• [The task]: All lines holding the word "Some" are to be copied from the records beneath.

• [Material to process]:
▽

Lemma walk_link h a s l p b :
  heap_ok h -> (a < length h)%nat -> child_at h a s = None -> (l < length h)%nat ->
  walk (link a s (length h) (h ++ [empty_obj])) l p = Some b <->
  walk h l p = Some b \/ b = length h /\ exists q, p = q ++ [s] /\ walk h l q = Some a.
Proof.
  intros Hh Ha Hn. set (h1 := link a s (length h) (h ++ [empty_obj])).
  assert (length h1 = S (length h)) as Hlen by (unfold h1; rewrite link_length, length_app; simpl; lia).
  assert (forall l s', (l < length h)%nat -> child_at h1 l s' =
    if decide (l = a /\ s' = s) then Some (length h) else child_at h l s') as Hc.
  { intros l' s' Hl'. unfold h1. rewrite child_link by (rewrite length_app; simpl; lia). by rewrite child_app. }
  revert l. induction p as [|s' p IH]; intros l Hl; cbn [walk].
  - rewrite !decide_True by lia. split; [by left|]. intros [?|(_ & q & Hq & _)]; [done|].
    destruct q; discriminate.
  - rewrite Hc by done. destruct (decide (l = a /\ s' = s)) as [[-> ->]|Hne].
    + rewrite Hn. cbn [mbind option_bind]. split.
      * destruct p as [|s' p]; cbn [walk].
        -- rewrite decide_True by lia. intros [= <-]. right. split; [done|]. exists []. split; [done|].
           cbn [walk]. by rewrite decide_True.
        -- assert (child_at h1 (length h) s' = None) as ->; [|done]. unfold h1.
           rewrite child_link, decide_False, child_new by (rewrite ?length_app; simpl; lia). done.
      * intros [?|(-> & q & Hq & Hw)]; [done|]. destruct q as [|s1 q].
        -- injection Hq as ->. cbn [walk]. by rewrite decide_True by lia.
        -- injection Hq as <- ->. exfalso. cbn [walk] in Hw. rewrite Hn in Hw. done.
    + destruct (child_at h l s') as [c|] eqn:Ec; cbn [mbind option_bind].
      * pose proof (child_lt _ _ _ _ Hh Ec) as Hcl. rewrite IH by lia. split.
        -- intros [?|(? & q & -> & Hw)]; [by left|right]. split; [done|]. exists (s' :: q). split; [done|].
           cbn [walk]. by rewrite Ec.
        -- intros [?|(? & q & Hq & Hw)]; [by left|]. destruct q as [|s1 q].
           ++ injection Hq as -> ->. cbn [walk] in Hw. case_decide; [|done]. exfalso. apply Hne. by injection Hw as ->.
           ++ injection Hq as <- ->. cbn [walk] in Hw. rewrite Ec in Hw. right. split; [done|]. by exists q.
      * split; [done|]. intros [?|(? & q & Hq & Hw)]; [done|]. exfalso. destruct q as [|s1 q].
        -- injection Hq as -> ->. cbn [walk] in Hw. case_decide; [|done]. apply Hne. by injection Hw as ->.
        -- injection Hq as <- ->. cbn [walk] in Hw. by rewrite Ec in Hw.
Qed.

(** What stays when objects are added: the walks from the root to old objects. *)
Definition stable (h h' : heap) : Prop :=
  (length h <= length h')%nat /\
  forall q b, (b < length h)%nat -> walk h' 0 q = Some b <-> walk h 0 q = Some b.

Lemma stable_refl h : stable h h.
Proof. by split. Qed.

Lemma stable_trans h1 h2 h3 : stable h1 h2 -> stable h2 h3 -> stable h1 h3.
Proof. intros [L1 H1] [L2 H2]. split; [lia|]. intros q b Hb. rewrite H2 by lia. by apply H1. Qed.

Lemma ensure_spec h a s h1 c :
  tree_ok h -> (a < length h)%nat -> ensure h a s = (h1, c) ->
  tree_ok h1 /\ stable h h1 /\ child_at h1 a s = Some c /\ (c < length h1)%nat /\
  forall p, is_Some (walk h1 0 p) <-> is_Some (walk h 0 p) \/ exists q, p = q ++ [s] /\ walk h 0 q = Some a.
Proof.
  intros Ht Ha. unfold ensure. destruct (child_at h a s) as [c'|] eqn:Ec; intros [= <- <-].
  - split; [done|]. split; [apply stable_refl|]. split; [done|].
    split; [by apply child_lt in Ec as [? ?]; [|apply Ht]|].
    intros p. split; [by left|]. intros [?|(q & -> & Hq)]; [done|]. rewrite walk_app, Hq. cbn.
    rewrite Ec. cbn. rewrite decide_True; [done|]. apply child_lt in Ec as [? ?]; [done|apply Ht].
  - pose proof (fun p b => walk_link h a s 0 p b (t_heap _ Ht) Ha Ec (t_root _ Ht)) as Hw.
    split; [by apply tree_link|]. split_and!.
    + split; [rewrite link_length, length_app; lia|]. intros q b Hb. rewrite Hw. split; [|by left].
      intros [?|[-> _]]; [done|lia].
    + rewrite child_link by (rewrite length_app; simpl; lia). by rewrite decide_True.
    + rewrite link_length, length_app. simpl. lia.
    + intros p. split.
      * intros [b Hb]. apply Hw in Hb as [?|[_ ?]]; [left; by eexists|by right].
      * intros [[b Hb]|Hq]; [exists b; apply Hw; by left|]. exists (length h). apply Hw. by right.
Qed.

△

• [Response area]:
  walk (link a s (length h) (h ++ [empty_obj])) l p = Some b <->
  walk h l p = Some b \/ b = length h /\ exists q, p = q ++ [s] /\ walk h l q = Some a.
    if decide (l = a /\ s' = s) then Some (length h) else child_at h l s') as Hc.
  forall q b, (b < length h)%nat -> walk h' 0 q = Some b <-> walk h 0 q = Some b.
  tree_ok h1 /\ stable h h1 /\ child_at h1 a s = Some c /\ (c < length h1)%nat /\
  forall p, is_Some (walk h1 0 p) <-> is_Some (walk h 0 p) \/ exists q, p = q ++ [s] /\ walk h 0 q = Some a.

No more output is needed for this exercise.